By Lionell Go Macahilig
While money in Southeast Asia is still overwhelmingly perceived as equivalent to cash, the thriving market in this part of the globe has reached a level of technological maturity in which Internet adoption and mobile phone penetration can make cashless transactions skyrocket in the region.
This is the belief of Ooi Huey Tyng, Managing Director of GrabPay Malaysia, Singapore, and the Philippines. Prior to assuming the position, Ooi had significant experiences working in multinational financial services firms and banks for more than two decades, the last of which was as the Country Manager of VISA for Singapore and Brunei.
“It has been a great journey with VISA and it was a pleasure to work with a talented team to successfully navigate through this period of rapid digital growth. My new role at Grab presents a new challenge for me, and one that is particularly critical in how payments providers are shaping Southeast Asia’s cities and communities,” said Ooi.
Encouraging an economic region heavily based on cash to try going cashless is a herculean task, not to mention the unique challenges in the payment space for each ASEAN country. In the Philippines for example, Bangko Sentral ng Pilipinas (BSP) revealed that more than 98% of transactions in the Philippines still happen in cash, whereas 86% of people remain unbanked. Cash handling and services also cost millions of pesos a year to the banking industry. In spite of this, Ooi sees the predicament as an opportunity.
“The Philippines has one of the highest percentages of people in Southeast Asia who do not have a bank account and who transact in cash. We believe Grab, an everyday app available on one in two smartphones in the Philippines can make a difference where other e-wallets have not been able to so far. The convenience of Grab’s many services and the millions of customers already using the Grab app every day, make us confident about the GrabPay wallet’s prospects. With the support from BSP, we can now help millions participate in the cashless, digital economy without the need for a bank account or to download additional apps,” Ooi explained.
Earlier this year, Grab received an e-money license from BSP. With the e-money license, Grab consumers will not only be able to use GrabPay for rides and express delivery, but a number of additional payments services. The Philippines is the fifth country in Southeast Asia where the full suite of GrabPay mobile wallet services becomes available.
“We believe that GrabPay can make a difference in the Philippines were no other e-wallet has succeeded so far. We have built an ‘everyday app’ that serves the country’s most important everyday needs. GrabPay is Southeast Asia’s no. 1 wallet, supporting our goal to become the region’s everyday superapp.
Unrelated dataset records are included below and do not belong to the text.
(** The trace of one evaluation: whatever its outcome (approval,
    rejection at either stage, or an exception of the calculation), the
    run appends to the agent's list the entry of the environment stage
    followed by entries of later stages, and touches no other list; a
    returned decision carries the agent's own list; an unsafe reading ends
    the run after that one entry and the nine draws of the check. *)
Lemma make_autonomous_decision_trace (self : Agent) (task_request : gmap string pyval)
    (w : world) :
  let l := decision_log self in
  let approved := safe (reading_of (task_type_of task_request) w) in
  let result := make_autonomous_decision self task_request w in
  exists reason rest,
    check_environment_safety self
      (default (VStr "Unknown") (task_request !! "location"))
      (task_type_of task_request) w
    = (inr (approved, reason), advance 9 w)
    /\ log_at (snd result) l
       = log_at w l ++ environment_entry w approved reason :: rest
    /\ (forall l', l' <> l -> heap (snd result) !! l' = heap w !! l')
    /\ (forall d, fst result = inr d -> returned_log d = l)
    /\ (approved = false ->
        rest = [] /\ fst result = inr (Rejected reason l)
        /\ cursor (snd result) = (9 + cursor w)%nat)
    /\ (approved = true -> reason = favorable)
    /\ Forall (fun e => step e <> "Environment Analysis") rest.
Proof.
  intros l approved result.
  destruct (check_environment_safety_run self
              (default (VStr "Unknown") (task_request !! "location"))
              (task_type_of task_request) w) as [reason [Hsafe Hfav]].
  fold approved in Hsafe, Hfav.
  exists reason.
  unfold result, make_autonomous_decision. cbv zeta.
  fold (task_type_of task_request).
  erewrite bind_run by exact Hsafe. cbv beta. cbn [fst snd].
  destruct approved; cbn [negb].
  - (* conditions approved *)
    erewrite bind_run by apply log_decision_run. cbv beta.
    set (w1 := logged (advance 9 w) (decision_log self) _).
    assert (Hw1 : log_at w1 l = log_at w l ++ [environment_entry w true reason])
      by exact (log_at_logged (advance 9 w) l _).
    assert (Ho1 : forall l', l' <> l -> heap w1 !! l' = heap w !! l')
      by exact (fun l' Hl' => heap_logged_other (advance 9 w) l l' _ Hl').
    destruct (calculate_resource_requirement _ _ _) as [err | required_capacity].
    + (* the calculation raises *)
      erewrite bind_raise by apply lift_run.
      exists []. cbn [fst snd].
      split; [exact Hsafe | ]. split; [exact Hw1 | ]. split; [exact Ho1 | ].
      split; [intros d Hd; discriminate Hd | ].
      split; [intros Hf; discriminate Hf | ].
      split; [exact Hfav | constructor].
    + erewrite bind_run by apply lift_run. cbv beta.
      erewrite bind_run by apply log_decision_run. cbv beta.
      set (w2 := logged w1 (decision_log self) _).
      destruct (select_optimal_resource_run self
                  (default (VStr "drone") (task_request !! "resource_type"))
                  required_capacity w2) as (sel_entry & Hsel & Hstep).
      erewrite bind_run by exact Hsel. cbv beta.
      set (w3 := logged w2 (decision_log self) sel_entry).
      assert (Hw3 : log_at w3 l
                    = log_at w l ++ environment_entry w true reason
                        :: [mkLogEntry (clock w1 (ticks w1)) "Requirement Analysis"
                              [Lit "Required Capacity: "; Fmt (VInt required_capacity);
                               Lit "%"]
                              [Lit "Distance: ";
                               Fmt (default (VInt 0) (task_request !! "distance"));
                               Lit ", Complexity: ";
                               Fmt (default (VStr "medium")
                                      (task_request !! "complexity"))];
                            sel_entry]).
      { unfold w3, w2. rewrite !log_at_logged. fold l. rewrite Hw1.
        rewrite <- !app_assoc. reflexivity. }
      assert (Ho3 : forall l', l' <> l -> heap w3 !! l' = heap w !! l').
      { intros l' Hl'. unfold w3, w2. rewrite !heap_logged_other by exact Hl'.
        apply Ho1. exact Hl'. }
      destruct (selection _ required_capacity) as [chosen | ].
      * (* approved *)
        destruct (plan_execution_path_run self task_request w3)
          as (plan & n & Hplan & _).
        erewrite bind_run by exact Hplan. cbv beta.
        erewrite bind_run by apply log_decision_run. cbv beta.
        unfold ret. cbn [fst snd].
        eexists. split; [exact Hsafe | ]. split; [ | split; [ | split; [ | split; [ | split]]]].
        -- rewrite log_at_logged, log_at_advance. fold l. rewrite Hw3.
           rewrite <- app_assoc. cbn [app]. reflexivity.
        -- intros l' Hl'. rewrite heap_logged_other by exact Hl'. apply Ho3. exact Hl'.
        -- intros d Hd. injection Hd as <-. reflexivity.
        -- intros Hf. discriminate Hf.
        -- exact Hfav.
        -- constructor; [intros Hf; discriminate Hf | ].
           constructor; [rewrite Hstep; intros Hf; discriminate Hf | ].
           constructor; [intros Hf; discriminate Hf | ].
           constructor.
      * (* no resource *)
        unfold ret. cbn [fst snd].
        eexists. split; [exact Hsafe | ]. split; [ | split; [ | split; [ | split; [ | split]]]].
        -- exact Hw3.
        -- exact Ho3.
        -- intros d Hd. injection Hd as <-. reflexivity.
        -- intros Hf. discriminate Hf.
        -- exact Hfav.
        -- constructor; [intros Hf; discriminate Hf | ].
           constructor; [rewrite Hstep; intros Hf; discriminate Hf | ].
           constructor.
  - (* rejected at the environment stage *)
    erewrite bind_run by apply log_decision_run. cbv beta.
    unfold ret. cbn [fst snd].
    exists []. split; [exact Hsafe | ]. split; [ | split; [ | split; [ | split; [ | split]]]].
    + exact (log_at_logged (advance 9 w) l _).
    + exact (fun l' Hl' => heap_logged_other (advance 9 w) l l' _ Hl').
    + intros d Hd. injection Hd as <-. reflexivity.
    + intros _. repeat split.
    + intros Hf. discriminate Hf.
    + constructor.
Qed.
Be it transport, payments, food and delivery or as a source of income, Grab wants to be the one-stop superapp for people in Southeast Asia and the Philippines. We have expanded to ten cities in the Philippines. In Southeast Asia, we are in 235 cities. Regionally, more than eight million micro-entrepreneurs put their faith in Grab as a source of income,” she added.
Designed as a low-entry barrier to use cashless payment options for both consumers and merchants, GrabPay doesn’t require consumers to radically change their habit of paying cash. Many customers are already using GrabPay to book rides and express delivery, split bills via peer-to-peer fund transfers, top-up GrabPay wallet through online banking, Grab’s driver-partners, and retail outlets like 7-Eleven and Cebuana Lhuillier. With more than 500 partner merchants in the region, including huge companies like Globe, McDonalds, and Cebu Pacific in the Philippines, GrabPay allows consumers to get more value to every peso they spend.
“It’s an exciting moment to join Grab. With GrabPay, we have an opportunity to complement the work of our partners and bring the benefits of the cashless economy to millions of merchants and consumers in Singapore, Malaysia, and the Philippines,” Ooi concluded.